Марья расправила на коленях застиранную юбку, аккуратно распрямила морщинки на грубом рядне. Повела рукой так, будто приласкала по голове любимое дитя. И вздохнув, приготовилась рассказывать длинно и торжественно.

Петербургу было совсем невмочь: чувствовал он, как боль поднялась выше и уже не тоненько льется, а рывками, резко так, словно бы под горлом, да потом еще эта проклятая слабость. Стол плавно уходил из-под руки, зыбким становился стул, и Марья шатнулась и всплыла куда-то в сторону.

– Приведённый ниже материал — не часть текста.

(** X16. When a Transport closes, it leaves [transports] and no Producer
    and no Consumer refers to it any more; no Producer or Consumer is
    removed, one that was bound to another Transport, or to none, is
    untouched, and the other Transports are as before. RemoveTransport
    is called on every Producer and then on every Consumer. A
    well-formed Peer stays well-formed. *)
Theorem OnTransportClosed_reference_integrity (p : Peer) (transport : Transport) :
  let p' := fst (OnTransportClosed p transport) in
  let id := transportId transport in
  map_find id (transports p') = None
  /\ (forall k, k <> id -> map_find k (transports p') = map_find k (transports p))
  /\ (forall k x, In (k, x) (producers p') -> producer_transport x <> Some id)
  /\ (forall k c, In (k, c) (consumers p') -> consumer_transport c <> Some id)
  /\ map_keys (producers p') = map_keys (producers p)
  /\ map_keys (consumers p') = map_keys (consumers p)
  /\ (forall k x, In (k, x) (producers p) -> producer_transport x <> Some id ->
        In (k, x) (producers p'))
  /\ (forall k c, In (k, c) (consumers p) -> consumer_transport c <> Some id ->
        In (k, c) (consumers p'))
  /\ snd (OnTransportClosed p transport)
     = map (fun x => ProducerRemoveTransport (producerId x) id) (map_values (producers p))
       ++ map (fun c => ConsumerRemoveTransport (consumerId c) id)
            (map_values (consumers p))
  /\ (well_formed p -> well_formed p').
Proof.
  unfold OnTransportClosed.
  rewrite OnTransportClosed_producers_spec, OnTransportClosed_consumers_spec.
  cbn [fst snd transports producers consumers].
  split; [apply map_find_erase_same|].
  split; [intros k Hk; apply map_find_erase_other; congruence|].
  split.
  { intros k x H. apply (In_map_snd (fun x => Producer_RemoveTransport x transport)) in H as (x0 & _ & ->).
    apply Producer_RemoveTransport_spec. }
  split.
  { intros k c H. apply (In_map_snd (fun c => Consumer_RemoveTransport c transport)) in H as (c0 & _ & ->).
    apply Consumer_RemoveTransport_spec. }
  split; [apply (map_keys_map_snd (fun x => Producer_RemoveTransport x transport))|].
  split; [apply (map_keys_map_snd (fun c => Consumer_RemoveTransport c transport))|].
  split.
  { intros k x Hin Hne. apply (In_map_snd (fun x => Producer_RemoveTransport x transport)). exists x. split; [exact Hin|].
    symmetry. now apply Producer_RemoveTransport_spec. }
  split.
  { intros k c Hin Hne. apply (In_map_snd (fun c => Consumer_RemoveTransport c transport)). exists c. split; [exact Hin|].
    symmetry. now apply Consumer_RemoveTransport_spec. }
  split; [reflexivity|].
  intros Hwf.
  pose proof (OnTransportClosed_well_formed p transport Hwf) as Hwf'.
  unfold OnTransportClosed in Hwf'.
  rewrite OnTransportClosed_producers_spec, OnTransportClosed_consumers_spec in Hwf'.
  exact Hwf'.
Qed.
(** * Row-processing pipeline: checkpointed retry and growing CSV schema

    A shallow embedding of [common.py], [phase1_discovery.py],
    [phase2_contacts.py], [utils_csv.py], [main.py] and [get_row_count] of
    [api_server.py], and the properties of the pipeline proved over it.

    Conventions of the embedding.
    - A Python [str] is a [list ascii]; a character is its code point, so the
      text covered is the range 0..255.  Character classes ([str.isspace],
      [\d], [str.lower], the line boundaries of [str.splitlines]) are
      Python's, restricted to that range.
    - A [float] is a rational ([Q]): the retry delays and the confidence score
      are computed exactly, without rounding.
    - A Python list mutated in place is passed in and returned.
    - An exception is a [Raise] result; [try]/[except Exception] is
      [try_except].  File operations thread a [world] holding the files and a
      schedule of injected I/O faults.
    - The browser agent and [random.uniform] are scripted: [agent i k] is what
      attempt [k] on data row [i] yields, [rand i k] the number drawn from
      [[0,1)] for it.
    - [csv.Sniffer], [json.loads], [json.dumps], the regular expressions of
      [extract_company_from_address] and the prompt text are library or
      opaque code: they are parameters of the sections that use them.  So
      are [int], [float] and [str] on the values of the environment, and
      what python-dotenv reads from the [.env] file.
    - The regular expressions of [common.py] are embedded on their own,
      character class by character class, in [_normalize_header_cell] and
      [extract_company_from_address]; [run_all] of [main.py] runs phase 1
      with the latter.
    - [os.environ] is a map passed in and returned; the module code of a
      phase is a function run at its import.
    - [csv.writer] and [csv.reader] follow CPython's [_csv] module for the
      dialects this program builds: no escape character, not strict,
      [QUOTE_MINIMAL]. *)

From Stdlib Require Import ZArith QArith Qminmax Ascii String Lia Lqa.
From stdpp Require Import base list gmap strings pretty.
(** * A shallow embedding of the weather and trip-planning agent

    The development follows the three Python modules of the repository:

    - [travel_server.py]: the planning engine ([classify_weather], the
      [suggest_restaurants] and [create_itinerary] branches of [call_tool]);
    - [server.py]: the weather tool server ([build_url], [call_tool]);
    - [app.py]: the chat front end ([stream_tool_response] and the walk over
      the agent's transcript in [main]).

    Python values are modelled as follows.  A [str] is the list of its code
    points; a number is a Python [int] or a binary64 [float]; a [dict] with
    string keys read through a fixed set of keys is a record of optional
    fields; the read-only restaurant table is a finite map; exceptions are
    values of a sum type, and the single effect of the weather server (an HTTP
    GET) is a node of a small tree of interactions. *)

From Stdlib Require Import ZArith NArith String Ascii PrimFloat Uint63 Lia.
From Stdlib Require Import DecimalPos.
From stdpp Require Import base tactics option list gmap.

(** ** Python strings *)

(** A Python [str] is a sequence of Unicode code points: [len] counts them and
    slicing cuts between them. *)
Abbreviation pystr := (list N).

(** Source literals are written as Rocq strings, whose bytes are the UTF-8
    encoding of the literal; [utf8_points] reads the code points back.
    [acc] holds the bits read so far of a multi-byte sequence and [pending]
    the number of continuation bytes still expected. *)
Fixpoint utf8_points (acc : N) (pending : nat) (bs : list N) : pystr :=
  match bs with
  | [] => []
  | b :: bs' =>
      if (b <? 128)%N then b :: utf8_points 0 0 bs'
      else if (b <? 192)%N then
        let acc' := (acc * 64 + (b - 128))%N in
        match pending with
        | 0 => utf8_points 0 0 bs'
        | 1 => acc' :: utf8_points 0 0 bs'
        | S k => utf8_points acc' k bs'
        end
      else if (b <? 224)%N then utf8_points (b - 192) 1 bs'
      else if (b <? 240)%N then utf8_points (b - 224) 2 bs'
      else utf8_points (b - 240) 3 bs'
  end.

Definition py (s : string) : pystr :=
  utf8_points 0 0 (N_of_ascii <$> list_ascii_of_string s).
#[global] Arguments py : simpl never.

(** [str.lower()].  The letters [A-Z] are mapped to [a-z]; every other code
    point is kept, which is what [str.lower] does on ASCII text and on
    caseless characters. *)
Definition lower_char (c : N) : N :=
  if (65 <=? c)%N && (c <=? 90)%N then (c + 32)%N else c.

Definition lower (s : pystr) : pystr := lower_char <$> s.

(** [str.upper()], with the same reading; it is used only to state that the
    classification does not depend on the case of the letters. *)
Definition upper_char (c : N) : N :=
  if (97 <=? c)%N && (c <=? 122)%N then (c - 32)%N else c.

Definition upper (s : pystr) : pystr := upper_char <$> s.

(** [s.startswith(sub)] and the substring test [sub in s]. *)
Fixpoint starts_with (sub s : pystr) : bool :=
  match sub, s with
  | [], _ => true
  | _ :: _, [] => false
  | a :: sub', b :: s' => (a =? b)%N && starts_with sub' s'
  end.

Fixpoint contains (sub s : pystr) : bool :=
  starts_with sub s ||
  match s with
  | [] => false
  | _ :: s' => contains sub s'
  end.

(** ** Python numbers *)

(** A JSON number reaches the handlers as an [int] or as a [float]. *)
Inductive number : Type :=
  | Int (z : Z)
  | Float (f : float).

(** The float a small non-negative integer literal is compared as. *)
Definition float_of_literal (k : Z) : float := PrimFloat.of_uint63 (Uint63.of_Z k).

(** [t < k] and [t > k] for an integer literal [k]: exact on [int], IEEE 754
    on [float] (every comparison with a NaN is false). *)
Definition num_ltb (t : number) (k : Z) : bool :=
  match t with
  | Int z => (z <? k)%Z
  | Float f => PrimFloat.ltb f (float_of_literal k)
  end.

Definition num_gtb (t : number) (k : Z) : bool :=
  match t with
  | Int z => (k <? z)%Z
  | Float f => PrimFloat.ltb (float_of_literal k) f
  end.

(** ** travel_server.py: the planning engine *)

(** The seven strings [classify_weather] returns. *)
Inductive category : Type :=
  | rain | snow | sunny | hot | cold | mild | partly_cloudy.

Definition category_str (c : category) : pystr :=
  match c with
  | rain => py "rain"
  | snow => py "snow"
  | sunny => py "sunny"
  | hot => py "hot"
  | cold => py "cold"
  | mild => py "mild"
  | partly_cloudy => py "partly_cloudy"
  end.

#[global] Instance category_eq_dec : EqDecision category.
Proof. solve_decision. Defined.
(** Under the box and the factor of the constructor the violations of
    the components add up to the default penalty. *)
Lemma violations_unit_box (r : Rockstar.t double) (theta : list double)
    (m k i : nat) (acc : double) :
  lower r = replicate m (d_zero A) ->
  upper r = replicate m (d_one A) ->
  constraint_penalty (options r) = lit_100 A ->
  (i + k <= m)%nat -> (i + k <= length theta)%nat ->
  foldl (d_add A) acc (omap (violation A r theta) (seq i k))
  = foldl default_step acc (take k (drop i theta)).
Proof.
  intros Hl Hu Hc. revert i acc.
  induction k as [|k IH]; intros i acc Hm Ht; [done|].
  destruct (lookup_lt_is_Some_2 theta i ltac:(lia)) as [th Hth].
  rewrite (drop_S _ _ _ Hth). cbn [seq omap list_omap take foldl].
  rewrite <- IH by lia.
  unfold violation at 1. rewrite Hth, Hl, Hu, Hc.
  rewrite !lookup_replicate_2 by lia. simpl.
  by destruct (d_lt A th (d_zero A)), (d_gt A th (d_one A)).
Qed.

Lemma box_penalty_new (d : Z) (x0 : list double) (limit : Z)
    (theta : list double) :
  length theta = Z.to_nat d ->
  box_penalty A (new A d x0 limit) theta = default_box_penalty A theta.
Proof.
  intros Hlen. unfold box_penalty, default_box_penalty.
  rewrite (violations_unit_box _ theta (Z.to_nat d)); cbn [new dim lower upper options constraint_penalty];
    try done; try lia.
  by rewrite drop_0, take_ge by lia.
Qed.

(** X12. After the constructor alone the box has [d] components, 0.0
    to 1.0 each, so that [optimize] runs to its end for any optimizer
    that proposes points of [d] components: the optimizer is built from
    the initial point, the deviations 1.0 * 0.05 and the exponent 2, and
    in each of the [eval_limit] rounds it is told the objective plus the
    default penalty, the squared distance below 0.0 or above 1.0 of each
    component, times 100. *)
Theorem optimize_after_new (d : Z) (x0 : list double) (limit : Z) :
  0 <= limit ->
  (forall opt th,
     length (getNextTheta2Evaluate Opt opt th).2 = Z.to_nat d) ->
  optimize A Opt (new A d x0 limit) func
  = Some
      ((rounds_spec A Opt func (default_box_penalty A) (Z.to_nat limit)
          (optimizer_new Opt x0
             ((fun x => d_mul A x (lit_0_05 A))
                <$> replicate (Z.to_nat d) (d_one A))
             (lit_2 A))
          x0).1.1,
       (rounds_spec A Opt func (default_box_penalty A) (Z.to_nat limit)
          (optimizer_new Opt x0
             ((fun x => d_mul A x (lit_0_05 A))
                <$> replicate (Z.to_nat d) (d_one A))
             (lit_2 A))
          x0).1.2,
       rounds_log A func (default_box_penalty A)
         (rounds_spec A Opt func (default_box_penalty A) (Z.to_nat limit)
            (optimizer_new Opt x0
               ((fun x => d_mul A x (lit_0_05 A))
                  <$> replicate (Z.to_nat d) (d_one A))
               (lit_2 A))
            x0).2)
  /\ Z.of_nat
       (length
          (rounds_spec A Opt func (default_box_penalty A) (Z.to_nat limit)
             (optimizer_new Opt x0
                ((fun x => d_mul A x (lit_0_05 A))
                   <$> replicate (Z.to_nat d) (d_one A))
                (lit_2 A))
             x0).2)
     = limit.
Proof.
  intros Hlimit Hth. rewrite rounds_spec_length. split; [|lia].
  rewrite optimize_spec_eq.
  unfold optimize_defined, optimize_spec, initial_optimizer.
  cbn [new dim eval_limit initial_theta options initialSd initial_exp].
  rewrite run_defined_sized.
  - rewrite (rounds_spec_ext (box_penalty A (new A d x0 limit))
               (default_box_penalty A) (Z.to_nat d)); try done.
    + f_equal. f_equal. apply rounds_log_ext.
      eapply Forall_impl; [by apply (rounds_spec_sized _ (Z.to_nat d))|].
      intros th Hlen. by apply box_penalty_new.
    + intros th Hlen. by apply box_penalty_new.
  - cbn [new dim lower]. by rewrite length_replicate.
  - cbn [new dim upper]. by rewrite length_replicate.
  - intros opt th. cbn [new dim]. by rewrite Hth.
Qed.

End RockstarMore.

Lemma optimize_no_rounds_witness :
  exists opt,
    Rockstar.optimize Sample.float_arith Sample.line_walk
      (Rockstar.new Sample.float_arith 1 [0.25%float] (-3)) Sample.objective
    = Some (opt, [0.25%float], []).
Proof.
  apply (optimize_no_rounds Sample.float_arith Sample.line_walk
           Sample.objective
           (Rockstar.new Sample.float_arith 1 [0.25%float] (-3))).
  vm_compute. discriminate.
Defined.

Lemma setBoxConstraints_unchecked_witness :
  Rockstar.optimize Sample.float_arith Sample.line_walk
    (Rockstar.setBoxConstraints Sample.tuner [] [1.5%float])
    Sample.objective = None.
Proof.
  apply (setBoxConstraints_unchecked Sample.float_arith Sample.line_walk
           Sample.objective Sample.tuner [] [1.5%float]).
  - vm_compute. lia.
  - reflexivity.
Defined.

Lemma optimize_after_new_witness :
  Rockstar.optimize Sample.float_arith Sample.line_walk
    (Rockstar.new Sample.float_arith 1 [0.25%float] 3) Sample.objective
  = Some ((2.5%float, 59.25%float), [1.75%float],
          [Rockstar.EvFunc [0.25%float];
           Rockstar.EvUpdate 0.25%float [0.25%float];
           Rockstar.EvCost 0.25%float;
           Rockstar.EvFunc [1%float];
           Rockstar.EvUpdate 1%float [1%float];
           Rockstar.EvCost 1%float;
           Rockstar.EvFunc [1.75%float];
           Rockstar.EvUpdate 1.75%float [1.75%float];
           Rockstar.EvCost 58%float]).
Proof.
  exact (proj1 (optimize_after_new Sample.float_arith Sample.line_walk
                  Sample.objective 1 [0.25%float] 3 ltac:(lia)
                  (fun opt th => eq_refl))).
Defined.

Но Петенбург заставил взять себя в руки, потер виски - и вроде бы полегчало. Вслушиваясь в рассказ Марьи, Парамон словно просматривал и свои собственные внезапные воспоминания, которые вдруг приобрели силу необыкновенную.

В тот самый день, двадцать пятого июля девятисотого года, когда по Вазице прокатился слушок, "мол, Манька Задорина, монашенка из Келий, сколотного родила", еще холостой парень Парамон Селиверстов решил ружьишком побаловаться. А потому опоясался потуже вязаным кушаком, харч в пестерь сложил, ружье старенькое "ремингтон" прихватил.

- Пойду в лес сброжу, может, на варю что сосмекаю. А нет, так хоть ноги убью, - сказал отцу, выходя из избы.